The FDA’s Oncologic Drug Advisory Committee (ODAC) voted 7-4 (2 abstentions) in support of vincristine sulfate liposomes injection (Marqibo; Talon Pharmaceuticals) to treat patients with Philadelphia chromosome-negative (Ph-) acute lymphoblastic leukemia (ALL) following at least two relapses or failed treatment with at least two anti-leukemia medications. The FDA is scheduled to make its final approval decision by August 12, 2012.
“We are very pleased the majority of the ODAC members agree that Marqibo offers a meaningful benefit/risk ratio for a very rare patient population that has a grave prognosis and no current standard of treatment,” said Steven R. Deitcher, MD, president, chief executive officer, Talon Therapeutics, in a statement released after the panel’s vote.

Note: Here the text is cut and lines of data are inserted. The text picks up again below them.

(** A positive integer below [2^53] is converted exactly, into a normal
    number. *)
Lemma of_int_exact (n : Z) :
  0 < n < 2 ^ 53 →
  ∃ (m : positive) (k : Z),
    of_int n = S754_finite false m (- k) ∧
    0 ≤ k ≤ 52 ∧ 2 ^ 52 ≤ Z.pos m < 2 ^ 53 ∧ Z.pos m = n * 2 ^ k.
Proof.
  intros [Hn0 Hn]. destruct n as [|p|p]; [lia | | lia].
  unfold of_int, binary_normalize, binary_round.
  pose proof (digits2_pos_bounds p) as [Hlo Hhi].
  assert (Z.pos (digits2_pos p) ≤ 53) as Hdg by (apply digits2_pos_le; lia).
  rewrite Z.add_0_r, fexp_normal by lia.
  set (dg := Z.pos (digits2_pos p)) in *.
  unfold shl_align.
  destruct (dg - 53 - 0) as [|q|q] eqn:Eq; [| lia |].
  - (* already 53 digits *)
    destruct (binary_round_aux_located false p 0 loc_Exact (Z.pos p) 1)
      as (m & n & Hr & Hn' & Hm & _ & Hex);
      [by apply located_exact | fold dg; lia | fold dg; lia |].
    destruct Hex as [-> ->]; [done | fold dg; lia |].
    exists p, 0. rewrite Hr. split; [done |]. split; [lia |]. split; [done |].
    rewrite Z.pow_0_r. lia.
  - (* shifted left by [53 - dg] *)
    set (mz := Pos.iter xO p q).
    assert (Z.pos mz = Z.pos p * 2 ^ Z.pos q) as Hmz by apply pos_iter_xO.
    assert (Z.pos q = 53 - dg) as Hq by (rewrite <- Pos2Z.opp_pos in Eq; lia).
    assert (2 ^ 52 ≤ Z.pos mz < 2 ^ 53) as Hmzb.
    { rewrite Hmz.
      assert (2 ^ 52 = 2 ^ (dg - 1) * 2 ^ Z.pos q) as ->
        by (rewrite <- Z.pow_add_r by lia; f_equal; lia).
      assert (2 ^ 53 = 2 ^ dg * 2 ^ Z.pos q) as ->
        by (rewrite <- Z.pow_add_r by lia; f_equal; lia).
      assert (0 < 2 ^ Z.pos q) by (apply Z.pow_pos_nonneg; lia).
      split; [apply Z.mul_le_mono_nonneg_r | apply Z.mul_lt_mono_pos_r]; lia. }
    assert (Z.pos (digits2_pos mz) = 53) as Hdz.
    { apply digits2_pos_unique. replace (53 - 1) with 52 by lia. done. }
    destruct (binary_round_aux_located false mz (dg - 53) loc_Exact (Z.pos mz) 1)
      as (m & n & Hr & Hn' & Hm & _ & Hex);
      [by apply located_exact | lia | lia |].
    destruct Hex as [-> ->]; [done | done |].
    exists mz, (Z.pos q). rewrite Hr. split; [f_equal; lia |]. split; [lia |].
    split; [done |]. done.
Qed.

ODAC made its determination that the benefits associated with Marqibo outweighed its risks based on data from the phase II HBS407 trial. The international, multicenter, open-label, single-arm trial assessed the effectiveness of Marqibo in 65 patients with Ph- ALL who had least 2 relapses or prior treatment with at least 2 other leukemia medications.
In the researcher’s initial assessment, 13 patients achieved either complete remission (CR) or complete remission with incomplete blood count recovery (CRi). However, the FDA’s assessment found that 10 patients had achieved CR or CRi. The FDA also determined the median duration of CR and CRi was 28 days.
In both HBS407 and a previous, smaller Marqibo study (VSLI-06), all patients reported adverse events (AEs). In HBS407 specifically, 95.4% of patients reported AEs of grade 3 or higher. Between both trials, the most frequently reported AEs were constipation (57.4%), nausea (51.5%), pyrexia (42.6%), and fatigue (40.6%).
Fifteen patients died during the HBS407 treatment period, and 45 patients died during the follow-up period. Most of the fatalities (64.6%) were caused by ALL, but other deaths were attributed to complications of hematopoietic stem cell transplantation, brain infarct, intracerebral hemorrhage, liver failure, and sudden cardiac death.
Despite Marqibo’s toxicity profile, the majority of the FDA panel recommended approving the drug.
A proposed phase III confirmatory study for patients aged 60 years or older with newly diagnosed ALL is currently enrolling patients.